┌──

(** The closure connected to the [error] signal of the reply. *)
Definition onErrorOf (x : GenericExchange) (reply : QNetworkReply)
           (error : NetworkError) : list Action :=
  match errorHandler x with
  | None => []
  | Some GenericHandlerFailure =>
      genericHandlerFailure (title x) reply error (errorSignal x)
  | Some HandleShowStatusError =>
      handleShowStatusError (title x) reply error (errorSignal x)
  | Some HandleUserTimelineError =>
      handleUserTimelineError (title x) reply error (errorSignal x)
  end.

(** The closure connected to the [finished] signal of the reply. *)
Definition onFinishedOf (x : GenericExchange) (reply : QNetworkReply) : list Action :=
  match finishedHandler x, successSignal x with
  | None, _ => []
  | Some GenericHandlerFinished, ApiResultMap successSignal =>
      genericHandlerFinishedMap (title x) reply successSignal (errorSignal x)
  | Some GenericHandlerFinished, ApiResultList successSignal =>
      genericHandlerFinishedList (title x) reply successSignal (errorSignal x)
  end.

(** A reply that failed signals [error] and then [finished]; a reply that
    succeeded signals [finished] only. *)
Definition deliver (x : GenericExchange) (c : Completion) : list Action :=
  let reply := replyTo x c in
  if failed reply then onErrorOf x reply (error reply) ++ onFinishedOf x reply
  else onFinishedOf x reply.

(** *** The event loop *)

Record Loop : Type := {
  inFlight : list GenericExchange;
  issued : list GenericExchange;
  observed : list Signal
}.

Definition absorb (st : Loop) (w : list Action) : Loop :=
  {| inFlight := inFlight st ++ requested w;
     issued := issued st ++ requested w;
     observed := observed st ++ emitted w |}.

Inductive Outcome : Type :=
| Quiescent (st : Loop)
| OutOfFuel (st : Loop).

Fixpoint run (transport : GenericExchange -> Completion) (fuel : nat) (st : Loop)
  : Outcome :=
  match inFlight st with
  | [] => Quiescent st
  | x :: rest =>
      match fuel with
      | O => OutOfFuel st
      | S fuel' =>
          run transport fuel'
              (absorb {| inFlight := rest; issued := issued st;
                         observed := observed st |}
                      (deliver x (transport x)))
      end
  end.

(** A call on an idle facade, and then the event loop until nothing is in
    flight or the fuel is used up. *)
Definition callAndRun (transport : GenericExchange -> Completion) (fuel : nat)
           (m : list Action) : Outcome :=
  run transport fuel (absorb {| inFlight := []; issued := []; observed := [] |} m).

(** *** Vocabulary of the statements *)

(** An exchange that the error handler of the status or of the user timeline
    answers, and that carries no raw header. *)
Definition retrying (x : GenericExchange) : Prop :=
  (errorHandler x = Some HandleShowStatusError
   \/ errorHandler x = Some HandleUserTimelineError)
  /\ rawHeaders (rawSent (raw x)) = [].

(** A completion that reports the error code 136. *)
Definition blocks (c : Completion) : Prop :=
  c_error c <> NoError
  /\ QVar.value (parseErrorResponse (c_errorString c) (c_body c)) "code" = VString "136".

End Calls.

End Refactored.

(** ** Further sample data *)

Module FurtherSample.

Import Sample.

(** The exchange that [userTimeline] sends on the sample platform. *)
Definition timelineParameters (screenName : string) : list (string * string) :=
  [("tweet_mode", "extended"); ("count", "200"); ("include_rts", "true");
   ("exclude_replies", "false"); ("screen_name", screenName);
   ("include_ext_alt_text", "true")].

Definition timelineExchange (screenName : string) : Exchange :=
  {| sender := ViaRequestor 1; method := MethodGet;
     sent := setHeader
               (QNetworkRequest_of
                  (setQuery (QUrl_of API_STATUSES_USER_TIMELINE)
                     (timelineParameters screenName)))
               ContentTypeHeader O2_MIME_TYPE_XFORM;
     parameters := timelineParameters screenName; postData := "";
     onError := SlotUserTimelineError; onFinished := SlotUserTimelineFinished |}.

(** A transport that answers with a picture. *)
Definition servesPicture (x : Exchange) : Completion := page "image/png" "PNG".

(** The preview of the page with an og:image tag. *)
Definition previewWithImage (address : string) : QVariantMap :=
  <["title" := VString address]>
    (<["url" := VString address]>
       (<["image" := VString "https://example.org/bird.png"]> ∅)).

(** Parameters as a map with ordered keys: the items in the order of their
    keys, each key once. *)
Fixpoint assignOrdered (items : list (string * string)) (key value : string)
  : list (string * string) :=
  match items with
  | [] => [(key, value)]
  | (key', value') :: rest =>
      match String.compare key key' with
      | Lt => (key, value) :: items
      | Eq => (key, value) :: rest
      | Gt => (key', value') :: assignOrdered rest key value
      end
  end.

#[export] Instance sampleParameters : Refactored.Parameters := {|
  Refactored.ParametersList := list (string * string);
  Refactored.noParameters := [];
  Refactored.assign := assignOrdered;
  Refactored.keys := map fst;
  Refactored.valueOf := UrlQuery.queryItemValue
|}.

(** A transport of generic exchanges under which both identities are
    blocked. *)
Definition bothBlocked (x : Refactored.GenericExchange) : Completion := denied "blocked".

End FurtherSample.

(** ** Properties *)

Section Properties.

Context `{Platform}.

(** *** Auxiliary facts *)

Lemma hasRawHeader_setRawHeader (r : QNetworkRequest) (name v : string) :
  hasRawHeader (setRawHeader r name v) name = true.
Proof.
  unfold hasRawHeader, setRawHeader; simpl.
  rewrite existsb_app; simpl.
  rewrite String.eqb_refl. by rewrite orb_true_r.
Qed.

Lemma indexOf_lower_bound (c : ascii) (s : string) : (-1 <= QString.indexOf c s)%Z.
Proof.
  induction s as [|a s IH]; simpl; [lia|].
  destruct (Ascii.eqb a c); [lia|].
  destruct (Z.ltb_spec (QString.indexOf c s) 0); lia.
Qed.

(** The characters to the left of the first [c] hold no [c]. *)
Lemma indexOf_left (c : ascii) (s : string) :
  (0 <= QString.indexOf c s)%Z ->
  QString.indexOf c (QString.left (QString.indexOf c s) s) = (-1)%Z.
Proof.
  induction s as [|a s IH]; simpl; [lia|].
  destruct (Ascii.eqb a c) eqn:Hac; [reflexivity|].
  destruct (Z.ltb_spec (QString.indexOf c s) 0) as [Hneg|Hpos]; [lia|].
  intros _. unfold QString.left in *.
  pose proof (indexOf_lower_bound c s).
  destruct (Z.ltb_spec (QString.indexOf c s + 1) 0); [lia|].
  replace (Z.to_nat (QString.indexOf c s + 1)) with (S (Z.to_nat (QString.indexOf c s)))
    by lia.
  simpl. rewrite Hac.
  specialize (IH Hpos).
  destruct (Z.ltb_spec (QString.indexOf c s) 0); [lia|].
  rewrite IH. reflexivity.
Qed.

(** Sanitising a status id twice changes nothing more. *)
Lemma sanitizedStatus_idempotent (statusId : string) :
  sanitizedStatus (sanitizedStatus statusId) = sanitizedStatus statusId.
Proof.
  unfold sanitizedStatus.
  destruct (Z.leb_spec 0 (QString.indexOf "?" statusId)) as [Hq|Hq].
  - rewrite (indexOf_left _ _ Hq). reflexivity.
  - destruct (Z.leb_spec 0 (QString.indexOf "?" statusId)); [lia|reflexivity].
Qed.

Lemma failed_replyOf (x : Exchange) (c : Completion) :
  failed (replyOf x c) = negb (c_error c =? NoError)%Z.
Proof. reflexivity. Qed.

Lemma deliver_succeeded (api : TwitterApi) (x : Exchange) (c : Completion) :
  c_error c = NoError ->
  deliver api x c = invokeFinished (onFinished x) (replyOf x c).
Proof.
  intros Herr. unfold deliver. rewrite failed_replyOf, Herr. reflexivity.
Qed.

Lemma deliver_failed (api : TwitterApi) (x : Exchange) (c : Completion) :
  c_error c <> NoError ->
  deliver api x c
  = (invokeError api (onError x) (replyOf x c) ;;
     invokeFinished (onFinished x) (replyOf x c)).
Proof.
  intros Herr. unfold deliver. rewrite failed_replyOf.
  destruct (Z.eqb_spec (c_error c) NoError); [contradiction|reflexivity].
Qed.

(** Every [finished] slot returns at once when the reply failed. *)
Lemma finished_of_failed (slot : FinishedSlot) (reply : QNetworkReply) :
  failed reply = true -> invokeFinished slot reply = mret tt.
Proof.
  intros Hfailed. destruct slot; simpl;
    [unfold handleRetweetTimelineFinished | unfold handleShowStatusFinished
    | unfold handleUserTimelineFinished | unfold handleFollowUserFinished
    | unfold handleUnfollowUserFinished | unfold handleSearchTweetsFinished
    | unfold handleSearchUsersFinished | unfold handleGetOpenGraphFinished];
    rewrite Hfailed; reflexivity.
Qed.

Lemma bind_unit_r (m : Api unit) : (m ;; mret tt) = m.
Proof.
  destruct m as [|[] w]; [reflexivity|].
  unfold mbind, Api_bind, mret, Api_ret. by rewrite app_nil_r.
Qed.

(** A failed exchange runs its [error] slot, and nothing else. *)
Lemma deliver_failed_error (api : TwitterApi) (x : Exchange) (c : Completion) :
  c_error c <> NoError ->
  deliver api x c = invokeError api (onError x) (replyOf x c).
Proof.
  intros Herr. rewrite deliver_failed by assumption.
  rewrite finished_of_failed; [apply bind_unit_r|].
  rewrite failed_replyOf. by destruct (Z.eqb_spec (c_error c) NoError).
Qed.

└──

## Your objective:
Go to the line with "match String.compare key key' with" in the entries above and repeat every line from there through the line with "Refactored.ParametersList := list", exactly and with no other text.

## Answer space:
      match String.compare key key' with
      | Lt => (key, value) :: items
      | Eq => (key, value) :: rest
      | Gt => (key', value') :: assignOrdered rest key value
      end
  end.

#[export] Instance sampleParameters : Refactored.Parameters := {|
  Refactored.ParametersList := list (string * string);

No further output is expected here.